Het krijgen van een kind met een beperking, stoornis of (chronische) ziekte is ingrijpend en brengt veel emoties met zich mee. Het verwerken van deze emoties staat gelijk aan een rouwproces. Een rouwproces dat nooit helemaal klaar is en zorgt voor verschillende rouwtaken.
Het rouwproces bij het krijgen van een zorgintensief kind is nooit helemaal klaar. Het is vooral zwaar in het begin, maar ook daarna zijn er nog altijd momenten waarop het verdriet komt opzetten. Omdat je een kind ziet van dezelfde leeftijd, dat al zoveel meer kan. Je kind vier wordt, maar niet naar de gewone basisschool kan. Of op een bruiloft, wanneer je je bedenkt dat jouw kind misschien wel nooit gaat trouwen. Daarom wordt het ook wel chronische rouw genoemd.
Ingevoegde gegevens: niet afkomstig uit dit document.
(* ===== verification/Checked.v ===== *)
(** * Checked integer arithmetic ([include/pff/checked.hpp])

    The helpers return a [bool] and write through a reference; here they return
    an [option], [None] being the failed check (the out parameter is untouched). *)

From S2P Require Import Prelude.

Definition checked_add (a b : Z) : option Z :=
  if (0 <? b) && (INT64_MAX - b <? a) then None
  else if (b <? 0) && (a <? INT64_MIN - b) then None
  else Some (a + b).

Definition checked_sub (a b : Z) : option Z :=
  if b =? INT64_MIN then None else checked_add a (- b).

(** Magnitudes are taken in unsigned 64-bit arithmetic, where [0u - x] wraps. *)
Definition checked_mul (a b : Z) : option Z :=
  if (a =? 0) || (b =? 0) then Some 0
  else
    let negative := xorb (a <? 0) (b <? 0) in
    let ua := if a <? 0 then wrap_u64 (0 - wrap_u64 a) else wrap_u64 a in
    let ub := if b <? 0 then wrap_u64 (0 - wrap_u64 b) else wrap_u64 b in
    let limit := if negative then Z.shiftl 1 63 else Z.shiftl 1 63 - 1 in
    if limit / ua <? ub then None
    else
      let ur := wrap_u64 (ua * ub) in
      Some (if negative then i64_of_u64 (wrap_u64 (0 - ur)) else i64_of_u64 ur).

Definition clamp_i64 (v lo hi : Z) : Z :=
  if v <? lo then lo else if hi <? v then hi else v.

Definition checked_u32 (v : Z) : option Z :=
  if UINT32_MAX <? v then None else Some (wrap_u32 v).

(** ** Specification *)

Lemma checked_add_spec a b r :
  is_i64 a -> is_i64 b ->
  checked_add a b = Some r <-> r = a + b /\ is_i64 r.
Proof.
  intros Ha Hb. unfold checked_add. unfold_ints.
  destruct (Z.ltb_spec 0 b), (Z.ltb_spec (9223372036854775807 - b) a),
    (Z.ltb_spec b 0), (Z.ltb_spec a (-9223372036854775808 - b)); cbn;
    (split; [intros Heq; simplify_eq; lia | intros [-> ?]; first [done | exfalso; lia]]).
Qed.

Lemma checked_add_None a b :
  is_i64 a -> is_i64 b -> checked_add a b = None <-> ~ is_i64 (a + b).
Proof.
  intros Ha Hb. pose proof (checked_add_spec a b (a + b) Ha Hb) as Hs.
  destruct (checked_add a b) as [r|] eqn:E.
  - apply (checked_add_spec _ _ _ Ha Hb) in E as [-> Hr]. split; [done|]. intros Hn. by destruct Hn.
  - split; [|done]. intros _ Hr. by pose proof (proj2 Hs (conj eq_refl Hr)).
Qed.

Lemma wrap_magnitude a :
  is_i64 a -> (if a <? 0 then wrap_u64 (0 - wrap_u64 a) else wrap_u64 a) = Z.abs a.
Proof.
  intros Ha. unfold_ints. destruct (Z.ltb_spec a 0).
  - rewrite Zminus_mod_idemp_r. rewrite Z.mod_small; lia.
  - rewrite Z.mod_small; lia.
Qed.

Lemma i64_of_u64_neg ur :
  0 < ur <= 2 ^ 63 -> i64_of_u64 (wrap_u64 (0 - ur)) = - ur.
Proof.
  intros H. replace (0 - ur) with (- ur) by lia. apply i64_of_u64_wrap. unfold_ints. lia.
Qed.

Lemma checked_mul_spec a b r :
  is_i64 a -> is_i64 b ->
  checked_mul a b = Some r <-> r = a * b /\ is_i64 r.
Proof.
  intros Ha Hb. unfold checked_mul.
  destruct (Z.eqb_spec a 0) as [->|Ha0]; cbn [orb].
  { unfold_ints. split; [intros [= <-]|intros [-> ?]; f_equal]; lia. }
  destruct (Z.eqb_spec b 0) as [->|Hb0]; cbn [orb].
  { unfold_ints. split; [intros [= <-]|intros [-> ?]; f_equal]; lia. }
  cbv zeta. rewrite !wrap_magnitude by done.
  change (Z.shiftl 1 63) with (2 ^ 63).
  set (neg := xorb (a <? 0) (b <? 0)).
  assert (Hsign : a * b = if neg then - (Z.abs a * Z.abs b) else Z.abs a * Z.abs b).
  { unfold neg. destruct (Z.ltb_spec a 0), (Z.ltb_spec b 0); cbn; nia. }
  set (lim := if neg then 2 ^ 63 else 2 ^ 63 - 1).
  assert (Hpos : 0 < Z.abs a * Z.abs b) by nia.
  assert (Hlim : lim / Z.abs a < Z.abs b <-> lim < Z.abs a * Z.abs b).
  { rewrite (Z.mul_comm (Z.abs a)). split; intros Hl.
    - pose proof (Z.mul_succ_div_gt lim (Z.abs a)). nia.
    - apply Z.div_lt_upper_bound; lia. }
  destruct (Z.ltb_spec (lim / Z.abs a) (Z.abs b)) as [Hl|Hl].
  - apply Hlim in Hl. split; [done|]. intros [-> Hr]. rewrite Hsign in Hr.
    unfold lim in Hl. unfold_ints. destruct neg; lia.
  - assert (Hle : Z.abs a * Z.abs b <= lim) by lia. unfold lim in Hle.
    assert (Hw : wrap_u64 (Z.abs a * Z.abs b) = Z.abs a * Z.abs b).
    { apply wrap_u64_id. unfold_ints. destruct neg; lia. }
    rewrite Hw, Hsign. destruct neg.
    + rewrite i64_of_u64_neg by lia. unfold_ints.
      split; [intros [= <-]; lia|intros [-> ?]; done].
    + unfold i64_of_u64. destruct (Z.leb_spec (Z.abs a * Z.abs b) INT64_MAX); unfold_ints; [|lia].
      split; [intros [= <-]; lia|intros [-> ?]; done].
Qed.

Lemma checked_sub_spec a b r :
  is_i64 a -> is_i64 b -> b <> INT64_MIN ->
  checked_sub a b = Some r <-> r = a - b /\ is_i64 r.
Proof.
  intros Ha Hb Hm. unfold checked_sub. destruct (Z.eqb_spec b INT64_MIN); [done|].
  rewrite checked_add_spec by (unfold_ints; lia). by rewrite Z.add_opp_r.
Qed.

Lemma clamp_i64_range v lo hi : lo <= hi -> lo <= clamp_i64 v lo hi <= hi.
Proof. intros H. unfold clamp_i64. destruct (Z.ltb_spec v lo), (Z.ltb_spec hi v); lia. Qed.

Lemma clamp_i64_id v lo hi : lo <= v <= hi -> clamp_i64 v lo hi = v.
Proof. intros H. unfold clamp_i64. destruct (Z.ltb_spec v lo), (Z.ltb_spec hi v); lia. Qed.

Lemma checked_add_eq a b :
  is_i64 a -> is_i64 b -> is_i64 (a + b) -> checked_add a b = Some (a + b).
Proof. intros Ha Hb Hr. by apply checked_add_spec. Qed.

Lemma checked_mul_eq a b :
  is_i64 a -> is_i64 b -> is_i64 (a * b) -> checked_mul a b = Some (a * b).
Proof. intros Ha Hb Hr. by apply checked_mul_spec. Qed.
Het werken aan het verdriet wordt ook wel rouwarbeid genoemd. Het verdriet gaat niet zomaar vanzelf over, dit vraagt om aandacht en zorg. Dat betekent ook dat er soms minder tijd, aandacht en energie overblijft voor andere dingen. Denk bijvoorbeeld aan je werk: naast gewone arbeid ben je nu ook bezig met rouwarbeid. Ook voor het onderhouden van hobby’s of vriendschappen kan er minder energie overblijven.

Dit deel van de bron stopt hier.